• _The problem_:
Below are some records. Print exactly the lines between the one holding "[|destruct (decide (u" and the one holding "- destruct (_ >? _); simplify_eq. simpl. unfold", inclusive, and nothing else.

• _Material to process_:
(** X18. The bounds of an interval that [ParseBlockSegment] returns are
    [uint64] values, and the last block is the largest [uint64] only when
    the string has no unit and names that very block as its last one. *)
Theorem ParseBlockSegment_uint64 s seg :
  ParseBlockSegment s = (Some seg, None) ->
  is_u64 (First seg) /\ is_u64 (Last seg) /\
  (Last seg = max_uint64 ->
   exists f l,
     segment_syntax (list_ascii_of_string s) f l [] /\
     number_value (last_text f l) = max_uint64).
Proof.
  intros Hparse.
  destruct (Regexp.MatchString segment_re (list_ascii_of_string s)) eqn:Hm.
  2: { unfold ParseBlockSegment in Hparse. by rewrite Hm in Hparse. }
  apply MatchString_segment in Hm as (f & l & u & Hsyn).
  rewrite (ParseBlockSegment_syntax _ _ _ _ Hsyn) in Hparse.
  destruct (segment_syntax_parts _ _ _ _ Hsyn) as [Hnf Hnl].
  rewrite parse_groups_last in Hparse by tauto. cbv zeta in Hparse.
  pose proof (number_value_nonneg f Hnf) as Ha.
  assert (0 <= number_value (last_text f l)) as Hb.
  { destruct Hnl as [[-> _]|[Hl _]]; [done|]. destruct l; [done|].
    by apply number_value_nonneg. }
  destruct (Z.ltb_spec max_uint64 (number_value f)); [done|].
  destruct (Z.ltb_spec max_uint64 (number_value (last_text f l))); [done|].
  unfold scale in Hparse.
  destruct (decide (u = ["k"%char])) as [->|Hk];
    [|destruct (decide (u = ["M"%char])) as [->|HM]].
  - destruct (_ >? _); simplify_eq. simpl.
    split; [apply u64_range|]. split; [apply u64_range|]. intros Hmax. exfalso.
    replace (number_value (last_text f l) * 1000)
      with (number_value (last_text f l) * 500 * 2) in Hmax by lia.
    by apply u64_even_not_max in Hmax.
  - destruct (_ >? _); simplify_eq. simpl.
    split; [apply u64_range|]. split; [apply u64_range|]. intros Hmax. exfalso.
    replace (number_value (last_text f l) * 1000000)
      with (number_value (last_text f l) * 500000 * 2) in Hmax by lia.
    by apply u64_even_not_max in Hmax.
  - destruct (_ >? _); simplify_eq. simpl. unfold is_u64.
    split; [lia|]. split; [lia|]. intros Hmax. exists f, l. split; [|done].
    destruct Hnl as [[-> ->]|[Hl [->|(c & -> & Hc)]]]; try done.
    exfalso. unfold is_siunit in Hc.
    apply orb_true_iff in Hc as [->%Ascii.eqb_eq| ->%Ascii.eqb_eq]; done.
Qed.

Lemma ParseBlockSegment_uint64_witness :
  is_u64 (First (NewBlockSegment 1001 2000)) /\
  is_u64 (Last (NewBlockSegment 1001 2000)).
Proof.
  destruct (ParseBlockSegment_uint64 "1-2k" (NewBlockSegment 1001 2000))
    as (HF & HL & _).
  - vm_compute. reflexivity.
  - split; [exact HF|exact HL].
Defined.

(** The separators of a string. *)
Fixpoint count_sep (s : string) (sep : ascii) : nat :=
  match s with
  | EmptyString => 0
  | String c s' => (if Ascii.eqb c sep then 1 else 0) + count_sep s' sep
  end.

• _Answer box_:
    [|destruct (decide (u = ["M"%char])) as [->|HM]].
  - destruct (_ >? _); simplify_eq. simpl.
    split; [apply u64_range|]. split; [apply u64_range|]. intros Hmax. exfalso.
    replace (number_value (last_text f l) * 1000)
      with (number_value (last_text f l) * 500 * 2) in Hmax by lia.
    by apply u64_even_not_max in Hmax.
  - destruct (_ >? _); simplify_eq. simpl.
    split; [apply u64_range|]. split; [apply u64_range|]. intros Hmax. exfalso.
    replace (number_value (last_text f l) * 1000000)
      with (number_value (last_text f l) * 500000 * 2) in Hmax by lia.
    by apply u64_even_not_max in Hmax.
  - destruct (_ >? _); simplify_eq. simpl. unfold is_u64.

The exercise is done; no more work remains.